DocketNumber: No. 13413.
Judges: Christian, Hawkins
Filed Date: 5/28/1930
Status: Precedential
Modified Date: 11/15/2024
The offense is murder; the punishment, confinement in the penitentiary for four years.
Appellant shot and killed Walter Lewis. The testimony of the state was sufficient to justify the finding of the jury that appellant was guilty of murder. Appellant testified to facts raising the issue of self-defense. This issue was submitted to the jury.

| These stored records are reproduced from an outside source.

(** C37.  The A-law codec.  [n > 0] bytes decode to [n] samples of two bytes and [2 * n] is returned and
    stored as the length; samples encode to a byte each, whatever 16-bit values they are, without leaving
    the tables; the encoder gives back what the decoder was given; encoding a sample loses no more than
    [8 + |s| / 32] and keeps the order.  Both refuse NULL and an empty input with -1, and an output that is too short for the input
    with -2, leaving the buffer and the length as they were.  [g711a2aac] decodes [0 - 4] bytes, which the decoder takes, and fails for every input. *)
Theorem g711a_codec (bs old rest : list Z) (Hb : Forall is_byte bs) (Hn : bs <> [])
    (Hold : length old = (2 * length bs)%nat) (Hbig : 2 * Z.of_nat (length bs) <= INT_MAX) :
  let n := Z.of_nat (length bs) in
  (forall room post, 2 * n <= room ->
     g711a_decode (Some (old ++ rest)) (Some room) (Some (bs ++ post)) n =
       Ok (2 * n, Some (samples (map expand bs) ++ rest), Some (2 * n))) /\
  (forall ss room dst tail post, Forall is_sample ss -> length ss = length bs -> length dst = length bs -> n <= room ->
     g711a_encode (Some (dst ++ tail)) (Some room) (Some (samples ss ++ post)) (2 * n) =
       Ok (n, Some (map compress ss ++ tail), Some n)) /\
  map compress (map expand bs) = bs /\ Forall is_sample (map expand bs) /\
  (forall s, is_sample s -> Z.abs (expand (compress s) - s) <= 8 + Z.abs s / 32) /\
  (forall s t, is_sample s -> is_sample t -> s <= t -> expand (compress s) <= expand (compress t)) /\
  (forall out room inp m, (out = None \/ room = None \/ inp = None \/ m = 0) ->
     g711a_decode out room inp m = Ok (-1, out, room) /\ g711a_encode out room inp m = Ok (-1, out, room)) /\
  (forall out room inp m, m <> 0 -> INT_MIN <= 2 * m <= INT_MAX -> room < 2 * m ->
     g711a_decode (Some out) (Some room) (Some inp) m = Ok (-2, Some out, Some room)) /\
  (forall out room inp m, m <> 0 -> room < m ÷ 2 ->
     g711a_encode (Some out) (Some room) (Some inp) m = Ok (-2, Some out, Some room)) /\
  (forall enc a b c (o : Z -> Z -> option (enc * Z * Z)) set encode close len, (4 <= length bs)%nat ->
     g711a2aac a b c o set encode close (fun _ => true) (Some bs) len = Ok (-1, None)).
Proof.
  intros n. assert (0 < n) by (destruct bs; [done | cbn in *; lia]).
  assert (E : map compress (map expand bs) = bs).
  { rewrite map_map. rewrite <- (map_id bs) at 2. apply map_ext_in. intros b Hi%list_elem_of_In.
    apply expand_sample. by apply (proj1 (Forall_forall _ _) Hb). }
  split_and!.
  - intros room post Hr. unfold g711a_decode. rewrite (proj2 (Z.eqb_neq _ _)), int_op_in by (unfold INT_MIN; lia).
    cbn [mbind res_bind]. rewrite (proj2 (Z.ltb_ge _ _)) by lia. unfold n. rewrite Nat2Z.id.
    pose proof (decode_loop_ok bs (S (length bs)) [] old rest [] post Hb ltac:(lia) eq_refl Hold) as D.
    cbn [app length Nat.add] in D. change (Z.of_nat 0) with 0 in D. by rewrite D.
  - intros ss room dst tail post Hs Hl Hd Hr. unfold g711a_encode. rewrite (proj2 (Z.eqb_neq _ _)) by lia.
    replace (2 * n ÷ 2) with n by (rewrite Z.mul_comm, Z.quot_mul; lia).
    rewrite (proj2 (Z.ltb_ge _ _)) by lia. unfold n. rewrite Nat2Z.id.
    pose proof (encode_loop_ok ss (S (length bs)) [] dst tail [] post Hs ltac:(lia) eq_refl ltac:(lia)) as D.
    cbn [app length Nat.add] in D. change (Z.of_nat 0) with 0 in D. rewrite Hl in D. by rewrite D.
  - exact E.
  - apply Forall_forall. intros s Hs%list_elem_of_In. apply in_map_iff in Hs as (b & <- & Hi%list_elem_of_In).
    apply expand_sample. by apply (proj1 (Forall_forall _ _) Hb).
  - apply compress_near.
  - apply compress_mono.
  - intros [out |] [room |] [inp |] m Ho; try done. destruct Ho as [Ho | [Ho | [Ho | ->]]]; done.
  - intros out room inp m Hm Hi Hr. unfold g711a_decode. rewrite (proj2 (Z.eqb_neq _ _)), int_op_in by lia.
    cbn [mbind res_bind]. by rewrite (proj2 (Z.ltb_lt _ _)) by lia.
  - intros out room inp m Hm Hr. unfold g711a_encode. rewrite (proj2 (Z.eqb_neq _ _)) by lia. by rewrite (proj2 (Z.ltb_lt _ _)) by lia.
  - intros enc a b c o set encode close len H4. unfold g711a2aac. destruct (o 8000 1) as [[[h i] m] |]; [| done].
    cbn [calloc_ok mbind res_bind]. destruct (set h a 1 0 b c) as [h' r]. rewrite (proj2 (Z.leb_le _ _)) by lia. done.
Qed.

Lemma g711a_codec_witness :
  g711a_decode (Some [0; 0; 0; 0; 9]) (Some 4) (Some [0xD5; 0x55]) 2 = Ok (4, Some (samples [8; -8] ++ [9]), Some 4).
Proof.
  exact (proj1 (g711a_codec [0xD5; 0x55] [0; 0; 0; 0] [9] ltac:(by_decide) ltac:(discriminate) eq_refl ltac:(vm_compute; discriminate))
    4 [] ltac:(cbn; lia)).
Defined.
(* ===== verification/ThreadPool.v ===== *)
(** * The thread pool

    [common/threadpool/ThreadPool.c], which runs every thread of the program.  A function of the library
    holds the mutex except where it waits on a condition variable, so a thread moves from wait to wait in
    stretches that no other thread interleaves with: those are the actions here.  A wait may return at any
    time, as POSIX allows it, so signals and broadcasts add no behaviour.  The statistics in floating point are left out. *)

From S2P Require Import Prelude Text.

(** [ThreadPriority]; an [int], since callers may pass others. *)
Definition LOW_PRIORITY : Z := 0.
Definition MED_PRIORITY : Z := 1.
Definition HIGH_PRIORITY : Z := 2.
Definition DEFAULT_PRIORITY : Z := MED_PRIORITY.

Definition EAGAIN : Z := 11.
Definition EINVAL : Z := 22.
Definition EMAXTHREADS : Z := Z.land (-8) (Z.shiftl 1 29).
Definition INVALID_JOB_ID : Z := Z.land (-2) (Z.shiftl 1 29).
Definition EOUTOFMEM : Z := Z.land (-7) (Z.shiftl 1 29).

(** Functions and arguments are pointers; [stop_func] is [None] while it is indeterminate. *)
Record ThreadPoolJob := MkJob {
  func : Z; arg : Z; free_func : option Z; stop_func : option Z;
  requestTime : timeval; priority : Z; jobId : Z
}.

Record ThreadPoolAttr := MkAttr {
  minThreads : Z; maxThreads : Z; stackSize : Z; maxIdleTime : Z; jobsPerThread : Z; maxJobsTotal : Z;
  starvationTime : Z; schedPolicy : Z
}.

(** The thread counts, those of [stats] included. *)
Record counts := MkCounts {
  totalThreads : Z; busyThreads : Z; persistentThreads : Z; workerThreads : Z; idleThreads : Z
}.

It appears that one of appellant's witnesses testified that deceased threatened appellant. Appellant asked the witness if he was acquainted with the general reputation of deceased in the community in which he resided as being a peaceable and law-abiding citizen. Upon objection by the state, the witness was not permitted to answer. It is observed that the bill of exception fails to show what the answer of the witness would have been. A bill of exception taken to the refusal of the court to permit a witness to answer a question should show what the answer of the witness would have *Page 154
been. Branch's Annotated Penal Code, Section 212. The general reputation of deceased for being a law-abiding citizen was not in issue. It is the rule that, where self-defense is an issue, the accused may prove the general character for violence of his adversary for the purpose of showing who probably began the difficulty. Such proof is admissible whether threats are involved or not. Branch's Annotated Penal Code, Section 2095; Daniels v. State, 58 Tex.Crim. R.,
Upon cross-examination by the county attorney appellant was asked if he had ever been in the penitentiary. He answered in the affirmative. Upon redirect examination by appellant's counsel he testified that he had served a term in the penitentiary in 1903. Appellant requested the court to withdraw the matter from the jury. The request was granted, and the court instructed the jury in writing not to consider such testimony for any purpose. It is observed that appellant did not object to the question of the county attorney on the ground that no definite time had been fixed. Moreover, it does not appear from the bill of exception that the county attorney knew that the charge inquired about was too remote. If appellant had objected on the ground mentioned when the question was asked it would have been the duty of the court to require the county attorney to fix some definite time. Stull v. State,
The judgment is affirmed.
Affirmed. *Page 155
The foregoing opinion of the Commission of Appeals has been examined by the Judges of the Court of Criminal Appeals and approved by the Court.